Work instruction »
Return exactly the lines of the records below, starting at the line that contains "split; [exact Ho|]." and ending at the line that contains "(Stale now t)).", with both of those lines kept.

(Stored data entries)
________
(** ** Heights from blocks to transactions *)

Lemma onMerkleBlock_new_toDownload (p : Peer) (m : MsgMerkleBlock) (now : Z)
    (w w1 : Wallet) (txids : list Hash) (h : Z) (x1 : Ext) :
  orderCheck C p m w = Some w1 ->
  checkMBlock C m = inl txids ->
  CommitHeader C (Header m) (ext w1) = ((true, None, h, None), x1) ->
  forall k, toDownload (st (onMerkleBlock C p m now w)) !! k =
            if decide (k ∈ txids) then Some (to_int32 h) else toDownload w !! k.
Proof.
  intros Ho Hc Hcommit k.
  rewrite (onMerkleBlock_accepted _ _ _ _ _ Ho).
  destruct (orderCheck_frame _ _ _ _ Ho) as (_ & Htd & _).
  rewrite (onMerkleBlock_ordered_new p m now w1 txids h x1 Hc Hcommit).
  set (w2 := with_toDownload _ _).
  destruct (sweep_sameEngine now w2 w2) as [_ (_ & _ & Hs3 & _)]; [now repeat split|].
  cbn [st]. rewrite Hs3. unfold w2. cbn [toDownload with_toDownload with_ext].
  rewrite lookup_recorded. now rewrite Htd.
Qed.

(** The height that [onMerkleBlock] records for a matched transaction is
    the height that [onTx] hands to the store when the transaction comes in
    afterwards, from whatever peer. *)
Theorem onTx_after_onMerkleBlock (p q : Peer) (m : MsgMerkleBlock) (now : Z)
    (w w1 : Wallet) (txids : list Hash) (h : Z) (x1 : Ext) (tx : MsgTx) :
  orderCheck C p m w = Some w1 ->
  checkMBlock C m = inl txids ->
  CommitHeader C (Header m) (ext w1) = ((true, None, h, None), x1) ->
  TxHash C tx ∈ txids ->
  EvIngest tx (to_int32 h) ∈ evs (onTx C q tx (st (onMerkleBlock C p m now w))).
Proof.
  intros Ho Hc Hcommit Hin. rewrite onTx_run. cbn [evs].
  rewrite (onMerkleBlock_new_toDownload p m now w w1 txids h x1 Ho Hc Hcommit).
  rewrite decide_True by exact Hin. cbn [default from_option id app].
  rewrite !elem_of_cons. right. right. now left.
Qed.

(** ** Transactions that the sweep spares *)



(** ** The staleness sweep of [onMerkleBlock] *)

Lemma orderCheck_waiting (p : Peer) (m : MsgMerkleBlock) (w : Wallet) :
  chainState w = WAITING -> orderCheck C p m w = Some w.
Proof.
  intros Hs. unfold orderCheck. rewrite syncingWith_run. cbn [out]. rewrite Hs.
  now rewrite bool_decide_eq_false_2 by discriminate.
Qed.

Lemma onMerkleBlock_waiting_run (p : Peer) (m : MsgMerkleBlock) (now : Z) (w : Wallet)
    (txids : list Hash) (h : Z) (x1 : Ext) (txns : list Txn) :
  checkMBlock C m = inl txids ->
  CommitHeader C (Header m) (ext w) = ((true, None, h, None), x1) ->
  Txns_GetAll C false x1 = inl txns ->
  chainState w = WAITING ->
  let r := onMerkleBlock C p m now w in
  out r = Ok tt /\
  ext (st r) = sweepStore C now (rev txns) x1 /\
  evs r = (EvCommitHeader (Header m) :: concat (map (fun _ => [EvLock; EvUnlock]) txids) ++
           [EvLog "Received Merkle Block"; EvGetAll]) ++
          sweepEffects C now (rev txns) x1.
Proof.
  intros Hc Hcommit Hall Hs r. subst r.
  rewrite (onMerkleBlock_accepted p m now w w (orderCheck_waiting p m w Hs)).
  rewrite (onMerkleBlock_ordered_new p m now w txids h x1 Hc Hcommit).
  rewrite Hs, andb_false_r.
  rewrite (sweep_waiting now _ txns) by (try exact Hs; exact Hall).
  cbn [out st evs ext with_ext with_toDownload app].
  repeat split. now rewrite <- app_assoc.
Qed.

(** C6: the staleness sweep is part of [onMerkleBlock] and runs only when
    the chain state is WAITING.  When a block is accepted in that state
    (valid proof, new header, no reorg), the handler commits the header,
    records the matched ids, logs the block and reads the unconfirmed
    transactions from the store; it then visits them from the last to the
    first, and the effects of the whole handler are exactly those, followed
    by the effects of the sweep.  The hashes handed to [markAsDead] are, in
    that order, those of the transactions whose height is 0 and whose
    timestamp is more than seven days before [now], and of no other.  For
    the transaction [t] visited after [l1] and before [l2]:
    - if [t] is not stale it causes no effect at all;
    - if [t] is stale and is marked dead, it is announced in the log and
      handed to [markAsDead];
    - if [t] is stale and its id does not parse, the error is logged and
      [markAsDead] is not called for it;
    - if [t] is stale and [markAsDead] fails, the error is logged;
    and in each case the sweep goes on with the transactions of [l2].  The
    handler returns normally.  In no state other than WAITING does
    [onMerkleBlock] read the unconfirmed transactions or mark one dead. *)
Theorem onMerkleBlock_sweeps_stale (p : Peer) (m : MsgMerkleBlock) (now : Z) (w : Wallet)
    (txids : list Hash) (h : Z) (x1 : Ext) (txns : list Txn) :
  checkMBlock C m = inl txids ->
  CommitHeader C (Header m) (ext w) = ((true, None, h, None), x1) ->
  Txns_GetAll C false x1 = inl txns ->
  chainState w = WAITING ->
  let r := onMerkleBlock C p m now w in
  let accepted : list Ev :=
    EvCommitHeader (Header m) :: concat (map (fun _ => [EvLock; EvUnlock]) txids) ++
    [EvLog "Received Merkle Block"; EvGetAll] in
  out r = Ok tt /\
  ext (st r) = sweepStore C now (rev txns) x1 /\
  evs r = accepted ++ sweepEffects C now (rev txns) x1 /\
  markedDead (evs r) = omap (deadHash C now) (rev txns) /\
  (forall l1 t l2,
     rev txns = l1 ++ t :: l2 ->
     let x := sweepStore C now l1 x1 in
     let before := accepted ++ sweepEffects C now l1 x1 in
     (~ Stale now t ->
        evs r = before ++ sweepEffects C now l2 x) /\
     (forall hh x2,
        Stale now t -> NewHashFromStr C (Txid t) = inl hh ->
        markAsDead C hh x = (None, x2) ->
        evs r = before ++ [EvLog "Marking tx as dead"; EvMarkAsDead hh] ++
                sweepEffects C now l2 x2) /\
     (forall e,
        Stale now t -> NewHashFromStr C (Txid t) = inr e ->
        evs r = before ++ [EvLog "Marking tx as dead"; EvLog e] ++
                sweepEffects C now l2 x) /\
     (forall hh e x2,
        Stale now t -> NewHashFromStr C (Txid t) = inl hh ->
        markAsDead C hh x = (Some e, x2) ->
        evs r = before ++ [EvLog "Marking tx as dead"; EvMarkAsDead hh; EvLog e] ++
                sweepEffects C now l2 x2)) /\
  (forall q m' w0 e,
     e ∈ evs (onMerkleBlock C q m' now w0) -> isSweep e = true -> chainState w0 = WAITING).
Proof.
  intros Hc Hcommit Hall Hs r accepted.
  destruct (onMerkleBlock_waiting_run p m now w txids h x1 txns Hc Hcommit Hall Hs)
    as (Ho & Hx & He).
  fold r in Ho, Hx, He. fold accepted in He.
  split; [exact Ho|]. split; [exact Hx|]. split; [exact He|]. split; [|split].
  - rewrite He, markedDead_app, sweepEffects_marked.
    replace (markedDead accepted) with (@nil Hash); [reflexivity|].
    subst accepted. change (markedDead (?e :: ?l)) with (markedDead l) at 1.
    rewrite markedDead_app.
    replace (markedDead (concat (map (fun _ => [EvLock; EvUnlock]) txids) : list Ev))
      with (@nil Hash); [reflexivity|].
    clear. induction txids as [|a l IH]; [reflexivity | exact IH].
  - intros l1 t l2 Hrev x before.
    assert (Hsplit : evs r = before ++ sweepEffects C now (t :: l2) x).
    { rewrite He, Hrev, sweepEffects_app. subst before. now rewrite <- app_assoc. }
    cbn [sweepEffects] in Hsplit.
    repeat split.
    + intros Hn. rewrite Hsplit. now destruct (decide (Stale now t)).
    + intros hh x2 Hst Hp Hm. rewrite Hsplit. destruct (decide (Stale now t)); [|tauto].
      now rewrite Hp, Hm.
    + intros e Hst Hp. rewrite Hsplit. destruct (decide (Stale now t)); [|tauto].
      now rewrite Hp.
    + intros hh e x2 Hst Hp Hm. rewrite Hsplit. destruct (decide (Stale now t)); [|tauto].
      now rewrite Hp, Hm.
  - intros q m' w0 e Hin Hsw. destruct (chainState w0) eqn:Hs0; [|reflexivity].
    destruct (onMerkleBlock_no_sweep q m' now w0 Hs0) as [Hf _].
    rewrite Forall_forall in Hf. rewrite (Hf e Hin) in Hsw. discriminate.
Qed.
________
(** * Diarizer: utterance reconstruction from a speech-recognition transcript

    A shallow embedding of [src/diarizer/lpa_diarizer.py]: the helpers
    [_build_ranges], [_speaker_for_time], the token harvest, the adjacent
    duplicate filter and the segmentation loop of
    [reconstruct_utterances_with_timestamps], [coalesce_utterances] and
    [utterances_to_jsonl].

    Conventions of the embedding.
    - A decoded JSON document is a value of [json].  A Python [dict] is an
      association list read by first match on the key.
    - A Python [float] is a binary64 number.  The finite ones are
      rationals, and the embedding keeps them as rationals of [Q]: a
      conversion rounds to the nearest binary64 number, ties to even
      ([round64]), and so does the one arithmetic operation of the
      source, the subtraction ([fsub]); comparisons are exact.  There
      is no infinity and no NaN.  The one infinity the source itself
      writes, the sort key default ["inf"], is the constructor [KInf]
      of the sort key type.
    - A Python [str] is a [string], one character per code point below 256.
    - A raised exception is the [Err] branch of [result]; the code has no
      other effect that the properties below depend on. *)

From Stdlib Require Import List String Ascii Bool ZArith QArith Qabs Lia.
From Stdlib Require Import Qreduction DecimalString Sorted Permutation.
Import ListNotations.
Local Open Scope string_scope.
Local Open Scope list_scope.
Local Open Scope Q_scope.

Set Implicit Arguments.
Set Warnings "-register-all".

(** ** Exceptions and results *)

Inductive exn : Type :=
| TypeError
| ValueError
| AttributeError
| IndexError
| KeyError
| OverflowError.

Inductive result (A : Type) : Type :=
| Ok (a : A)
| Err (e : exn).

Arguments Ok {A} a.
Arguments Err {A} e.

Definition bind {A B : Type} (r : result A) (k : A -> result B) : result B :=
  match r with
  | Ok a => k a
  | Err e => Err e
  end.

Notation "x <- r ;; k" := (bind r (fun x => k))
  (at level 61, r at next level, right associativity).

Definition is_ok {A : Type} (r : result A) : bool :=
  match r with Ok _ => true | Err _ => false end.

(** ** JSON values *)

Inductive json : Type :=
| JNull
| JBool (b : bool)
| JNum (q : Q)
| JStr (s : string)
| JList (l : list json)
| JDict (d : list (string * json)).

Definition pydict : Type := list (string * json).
________
Answer to the exercise »
  split; [exact Ho|]. split; [exact Hx|]. split; [exact He|]. split; [|split].
  - rewrite He, markedDead_app, sweepEffects_marked.
    replace (markedDead accepted) with (@nil Hash); [reflexivity|].
    subst accepted. change (markedDead (?e :: ?l)) with (markedDead l) at 1.
    rewrite markedDead_app.
    replace (markedDead (concat (map (fun _ => [EvLock; EvUnlock]) txids) : list Ev))
      with (@nil Hash); [reflexivity|].
    clear. induction txids as [|a l IH]; [reflexivity | exact IH].
  - intros l1 t l2 Hrev x before.
    assert (Hsplit : evs r = before ++ sweepEffects C now (t :: l2) x).
    { rewrite He, Hrev, sweepEffects_app. subst before. now rewrite <- app_assoc. }
    cbn [sweepEffects] in Hsplit.
    repeat split.
    + intros Hn. rewrite Hsplit. now destruct (decide (Stale now t)).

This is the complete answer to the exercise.